(** [instantiate(generalize(t, L), L, {})] in a context whose counter is
    [n0] and whose next free address is [h0]: the copy and the state of
    the instantiation. *)
Definition roundtrip (L : nat) (t : Ty) (n0 h0 : nat) : Ty * IState :=
  let '(g, h1) := generalize L t h0 in
  instantiate L g (mkIState n0 ∅ h1).

(** *** Invariants of the round trip *)

(** The invariant of an instantiation state: the counter has not gone
    below [n0], and the cache renames the generic slots to variables made
    since. *)
Definition cache_ok (V : nat -> Prop) (L n0 : nat) (s : IState) : Prop :=
  (n0 <= unboundCount s)%nat /\
  fresh_renaming V L n0 (unboundCount s) (cache s).

(** The round trip on one type, from any address and any good state. *)
Definition roundtrip_ok (V : nat -> Prop) (L n0 : nat) (t : Ty) : Prop :=
  well_formed V n0 L t ->
  forall h s g h' r s',
    cache_ok V L n0 s ->
    generalize L t h = (g, h') ->
    instantiate L g s = (r, s') ->
    copy (cache s') L t r /\ cache_ok V L n0 s' /\ cache s ⊆ cache s'.

(** The bindings unifying the first copy with the second may make: a
    variable of the first copy is bound to the variable of the second copy
    that stands for the same generic slot. *)
Definition paired (V : nat -> Prop) (L : nat) (rho1 rho2 : gmap nat Ty)
  (us : UState) : Prop :=
  forall y T, store us !! y = Some T ->
    exists x st1, V x /\ rho1 !! x = Some (Unbound y L st1) /\ rho2 !! x = Some T.

(** The copies of one type unify, with a score of at least 0, from some
    fuel on, and keep the bindings paired. *)
Definition copies_unify (V : nat -> Prop) (L n0 : nat)
  (rho1 rho2 : gmap nat Ty) (t : Ty) : Prop :=
  well_formed V n0 L t ->
  forall r1 r2 us,
    copy rho1 L t r1 -> copy rho2 L t r2 -> paired V L rho1 rho2 us ->
    exists s us' n,
      0 <= s /\ paired V L rho1 rho2 us' /\
      forall fuel, (n <= fuel)%nat -> unify fuel r1 r2 us = Some (s, us').

End Roundtrip.

(* --------------------------------------------------------------------- *)
(** ** [Examples]: the types the theorems are tried on                    *)
(* --------------------------------------------------------------------- *)
Module Examples.
Import Types Typecheck.
Local Open Scope string_scope.

Definition slot (t : Ty) : Generic Ty := mkGeneric "T" 0 (Some t) false.

(** The classes [int], [str], [List[t]], [Pair[t1, t2]] and tuples. *)
Definition int_class : Ty := ClassType (mkClass "int" "int" [] [] false).

Definition str_class : Ty := ClassType (mkClass "str" "str" [] [] false).

Definition list_of (t : Ty) : Ty :=
  ClassType (mkClass "List" "List" [mkGeneric "T" 0 (Some t) false] [] false).

Definition pair_of (t1 t2 : Ty) : Ty :=
  ClassType (mkClass "Pair" "Pair" [slot t1; slot t2] [] false).

Definition tuple_of (ts : list Ty) : Ty :=
  ClassType (mkClass "Tuple" "Tuple" (map slot ts) [] true).

(** A function type [f() -> ?1]: no function generics, no parent, no
    parameters, an unbound return type. *)
Definition returns_unbound : Ty :=
  FuncType 0
    (mkClass "Function" "Function"
       [mkGeneric "T" 0
          (Some (ClassType (mkClass "Tuple" "Tuple" [] [] true))) false;
        mkGeneric "TR" 1 (Some (Unbound 1 0 false)) false]
       [] false)
    (mkFunctionStmt "f" [] []) 0 [] None.

(** [def f(a: Pair[int, str]) -> int], declared with the attribute that
    turns argument wrapping off. *)
Definition takes_pair_ast : FunctionStmt :=
  mkFunctionStmt "f" [mkParam "a" true] [no_argument_wrap].

Definition takes_pair_class : ClassFields Ty :=
  mkClass "Function" "Function"
    [slot (ClassType (mkClass "Tuple" "Tuple"
                        [slot (pair_of int_class str_class)] [] true));
     slot int_class] [] false.

Definition takes_pair : Ty :=
  FuncType 0 takes_pair_class takes_pair_ast 0 [] None.

(** The type of the argument of the call [f(x)], with [x : Pair[?1, int]]. *)
Definition pair_arg : Ty := pair_of (Unbound 1 0 false) int_class.

(** [def id[T](x: T) -> T], its [T] an unbound [?1] at level 1. *)
Definition id_type : Ty :=
  FuncType 0
    (mkClass "Function" "Function"
       [slot (tuple_of [Unbound 1 1 false]); slot (Unbound 1 1 false)] [] false)
    (mkFunctionStmt "id" [mkParam "T" false; mkParam "x" true] []) 0
    [mkGeneric "T" 1 (Some (Unbound 1 1 false)) false] None.

(** A function type whose function-generic slot 5 holds [int] while a
    parameter is the generic variable 5. *)
Definition slot_clash : Ty :=
  FuncType 0
    (mkClass "Function" "Function"
       [slot (tuple_of [GenericVar 5 false]); slot int_class] [] false)
    (mkFunctionStmt "g" [mkParam "x" true] []) 0
    [mkGeneric "T" 5 (Some int_class) false] None.

(** A class type with a null generic slot. *)
Definition null_slot : Ty :=
  ClassType (mkClass "Box" "Box" [mkGeneric "T" 0 None false] [] false).

(** [def id[T](x: T) -> T] again, declared with the attribute that turns
    argument wrapping off. *)
Definition id_nowrap : Ty :=
  FuncType 0
    (mkClass "Function" "Function"
       [slot (tuple_of [Unbound 1 1 false]); slot (Unbound 1 1 false)] [] false)
    (mkFunctionStmt "id" [mkParam "T" false; mkParam "x" true] [no_argument_wrap]) 0
    [mkGeneric "T" 1 (Some (Unbound 1 1 false)) false] None.

End Examples.

(* --------------------------------------------------------------------- *)
(** ** [Index]: static tuple indices and slices                          *)
(* --------------------------------------------------------------------- *)
Module Index.
Import Op.

(** [TUPLE_RANGE_BOUNDS] is raised with the last valid index and the
    index that was out of range. *)
Inductive Error :=
| TUPLE_RANGE_BOUNDS (last index : Z)
| SLICE_STEP_ZERO.

(** An [int64_t] result: undefined when it is not representable. *)
Definition int64 (x : Z) : outcome Error Z :=
  if in_int64b x then Value x else Undefined.

(** [a / b] on [int64_t], truncating. *)
Definition div64 (a b : Z) : outcome Error Z :=
  if b =? 0 then Undefined else int64 (Z.quot a b).

(** [translateIndex(idx, len, clamp)]. *)
Definition translateIndex (idx len : Z) (clamp : bool) : outcome Error Z :=
  idx1 <-- (if idx <? 0 then int64 (idx + len) else Value idx) ;;
  if clamp then
    let idx2 := if idx1 <? 0 then 0 else idx1 in
    Value (if idx2 >? len then len else idx2)
  else if (idx1 <? 0) || (idx1 >=? len) then
    last <-- int64 (len - 1) ;;
    Raise (TUPLE_RANGE_BOUNDS last idx1)
  else Value idx1.

(** The block that [sliceAdjustIndices] runs on [*start] and then, in the
    same words, on [*stop]. *)
Definition adjust (length x step : Z) : outcome Error Z :=
  if x <? 0 then
    x1 <-- int64 (x + length) ;;
    if x1 <? 0 then Value (if step <? 0 then -1 else 0) else Value x1
  else if x >=? length then
    (if step <? 0 then int64 (length - 1) else Value length)
  else Value x.

(** [sliceAdjustIndices(length, &start, &stop, step)]: the count it
    returns, then [*start] and [*stop] as it leaves them. *)
Definition sliceAdjustIndices (length start stop step : Z)
  : outcome Error (Z * Z * Z) :=
  if step =? 0 then Raise SLICE_STEP_ZERO
  else
    start' <-- adjust length start step ;;
    stop' <-- adjust length stop step ;;
    if step <? 0 then
      if stop' <? start' then
        a <-- int64 (start' - stop') ;;
        b <-- int64 (a - 1) ;;
        ns <-- int64 (- step) ;;
        q <-- div64 b ns ;;
        n <-- int64 (q + 1) ;;
        Value (n, start', stop')
      else Value (0, start', stop')
    else
      if start' <? stop' then
        a <-- int64 (stop' - start') ;;
        b <-- int64 (a - 1) ;;
        q <-- div64 b step ;;
        n <-- int64 (q + 1) ;;
        Value (n, start', stop')
      else Value (0, start', stop').

(** A part of a slice expression as [transformStaticTupleIndex] sees it
    through its [getInt]: absent, a static integer, or anything else. *)
Inductive SlicePart := Absent | StaticInt (v : Z) | NotStatic.

(** [getInt(&o, e)]: [None] is [false]; an absent part leaves [*o] alone. *)
Definition getInt (o : Z) (e : SlicePart) : option Z :=
  match e with
  | Absent => Some o
  | StaticInt v => Some v
  | NotStatic => None
  end.

Definition present (e : SlicePart) : bool :=
  match e with Absent => false | _ => true end.

(** The guard of the loop that generates the sub-tuple:
    [(step > 0) ? (i < stop) : (i > stop)]. *)
Definition in_slice (stop step i : Z) : bool :=
  if step >? 0 then i <? stop else i >? stop.

(** The loop itself: [for (auto i = start; ...; i += step)], with the
    bounds check and the [push_back] of its body. [None] is a loop that
    has not ended when the fuel has. *)
Fixpoint slice_loop (fuel : nat) (sz i stop step : Z)
  : option (outcome Error (list Z)) :=
  match fuel with
  | O => None
  | S fuel' =>
      if in_slice stop step i then
        if (i <? 0) || (i >=? sz) then
          Some (last <-- int64 (sz - 1) ;; Raise (TUPLE_RANGE_BOUNDS last i))
        else
          match int64 (i + step) with
          | Value i' =>
              match slice_loop fuel' sz i' stop step with
              | Some (Value l) => Some (Value (i :: l))
              | r => r
              end
          | Raise e => Some (Raise e)
          | Undefined => Some Undefined
          end
      else Some (Value [])
  end.

(** What the slice case gives: not a static slice ([{false, nullptr}]), or
    the positions of the fields of the sub-tuple, in order. *)
Inductive Slice := NotStaticSlice | Fields (positions : list Z).

(** The adjustment of an omitted start or stop when a step is given,
    before [sliceAdjustIndices] is called. *)
Definition slice_bounds (sz : Z) (pstart pstop pstep : SlicePart)
  (start stop step : Z) : outcome Error (Z * Z) :=
  start1 <-- (if present pstep && negb (present pstart)
              then (if step >? 0 then Value 0 else int64 (sz - 1))
              else Value start) ;;
  stop1 <-- (if present pstep && negb (present pstop)
             then (if step >? 0 then Value sz
                   else (t <-- int64 (sz + 1) ;; int64 (- t)))
             else Value stop) ;;
  Value (start1, stop1).

(** Case [tuple[int:int:int]] of [transformStaticTupleIndex]; the count
    that [sliceAdjustIndices] returns is not used. *)
Definition tupleSlice (fuel : nat) (sz : Z) (pstart pstop pstep : SlicePart)
  : option (outcome Error Slice) :=
  match getInt 0 pstart with
  | None => Some (Value NotStaticSlice)
  | Some start =>
  match getInt sz pstop with
  | None => Some (Value NotStaticSlice)
  | Some stop =>
  match getInt 1 pstep with
  | None => Some (Value NotStaticSlice)
  | Some step =>
      match
        (b <-- slice_bounds sz pstart pstop pstep start stop step ;;
         r <-- sliceAdjustIndices sz (fst b) (snd b) step ;;
         Value (snd (fst r), snd r))
      with
      | Value (start2, stop2) =>
          match slice_loop fuel sz start2 stop2 step with
          | Some (Value l) => Some (Value (Fields l))
          | Some (Raise e) => Some (Raise e)
          | Some Undefined => Some Undefined
          | None => None
          end
      | Raise e => Some (Raise e)
      | Undefined => Some Undefined
      end
  end end end.

(** A slice part that is absent or a static 64-bit integer. *)
Definition static_part (e : SlicePart) : Prop :=
  match e with
  | Absent => True
  | StaticInt v => in_int64 v
  | NotStatic => False
  end.

(** The positions [first], [first + step], ... ([n] of them). *)
Definition positions (first step : Z) (n : nat) : list Z :=
  map (fun k => first + Z.of_nat k * step) (seq 0 n).

End Index.

(* --------------------------------------------------------------------- *)
(** ** [Ast]: static values, expression attributes, calls and generators  *)
(* --------------------------------------------------------------------- *)
Module Ast.

(** *** [StaticValue] *)

Inductive StaticType := NOT_STATIC | STRING | INT | NOT_SUPPORTED.

(** The variant held by a [StaticValue]. *)
Inductive Variant := VInt (i : Z) | VStr (s : string).

Record StaticValue := mkStaticValue
  { value : Variant; type : StaticType; evaluated : bool }.

Definition StaticType_eqb (a b : StaticType) : bool :=
  match a, b with
  | NOT_STATIC, NOT_STATIC | STRING, STRING | INT, INT
  | NOT_SUPPORTED, NOT_SUPPORTED => true
  | _, _ => false
  end.

Definition Variant_eqb (a b : Variant) : bool :=
  match a, b with
  | VInt i, VInt j => i =? j
  | VStr s, VStr t => String.eqb s t
  | _, _ => false
  end.

(** [StaticValue::operator==]. *)
Definition StaticValue_eq (this s : StaticValue) : bool :=
  if negb (StaticType_eqb (type this) (type s)) ||
     negb (Bool.eqb (evaluated s) (evaluated this))
  then false
  else negb (evaluated s) || Variant_eqb (value this) (value s).

(** *** Attributes of an expression *)

(** [Expr::hasAttr(attr)]: [attributes & (1 << attr)] as a [bool]. *)
Definition hasAttr (attributes attr : Z) : bool :=
  negb (Z.land attributes (Z.shiftl 1 attr) =? 0).

(** [Expr::setAttr(attr)]: [attributes |= (1 << attr)]. *)
Definition setAttr (attributes attr : Z) : Z :=
  Z.lor attributes (Z.shiftl 1 attr).

(** *** [CallExpr] from a vector of values *)

(** [CallExpr::CallExpr(ExprPtr expr, std::vector<ExprPtr> args)]: every
    value that is not null becomes an argument with an empty name; then
    [validate()] runs. *)
Definition CallExpr_of_values (e : Expr.ExprKind)
  (args : list (option Expr.ExprKind)) : outcome Expr.Error Expr.CallExpr :=
  Expr.validate
    (Expr.mkCall e (map (Expr.mkArg EmptyString) (omap id args)) false).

--------------------

The problem: Please return only the lines above, starting at the line that has "Record StaticValue := mkStaticValue" and ending at the line that has "(** [CallExpr::CallExpr(ExprPtr expr, std::vector<ExprPtr>", keeping both and leaving each one unchanged.

Your solution:
Record StaticValue := mkStaticValue
  { value : Variant; type : StaticType; evaluated : bool }.

Definition StaticType_eqb (a b : StaticType) : bool :=
  match a, b with
  | NOT_STATIC, NOT_STATIC | STRING, STRING | INT, INT
  | NOT_SUPPORTED, NOT_SUPPORTED => true
  | _, _ => false
  end.

Definition Variant_eqb (a b : Variant) : bool :=
  match a, b with
  | VInt i, VInt j => i =? j
  | VStr s, VStr t => String.eqb s t
  | _, _ => false
  end.

(** [StaticValue::operator==]. *)
Definition StaticValue_eq (this s : StaticValue) : bool :=
  if negb (StaticType_eqb (type this) (type s)) ||
     negb (Bool.eqb (evaluated s) (evaluated this))
  then false
  else negb (evaluated s) || Variant_eqb (value this) (value s).

(** *** Attributes of an expression *)

(** [Expr::hasAttr(attr)]: [attributes & (1 << attr)] as a [bool]. *)
Definition hasAttr (attributes attr : Z) : bool :=
  negb (Z.land attributes (Z.shiftl 1 attr) =? 0).

(** [Expr::setAttr(attr)]: [attributes |= (1 << attr)]. *)
Definition setAttr (attributes attr : Z) : Z :=
  Z.lor attributes (Z.shiftl 1 attr).

(** *** [CallExpr] from a vector of values *)

(** [CallExpr::CallExpr(ExprPtr expr, std::vector<ExprPtr> args)]: every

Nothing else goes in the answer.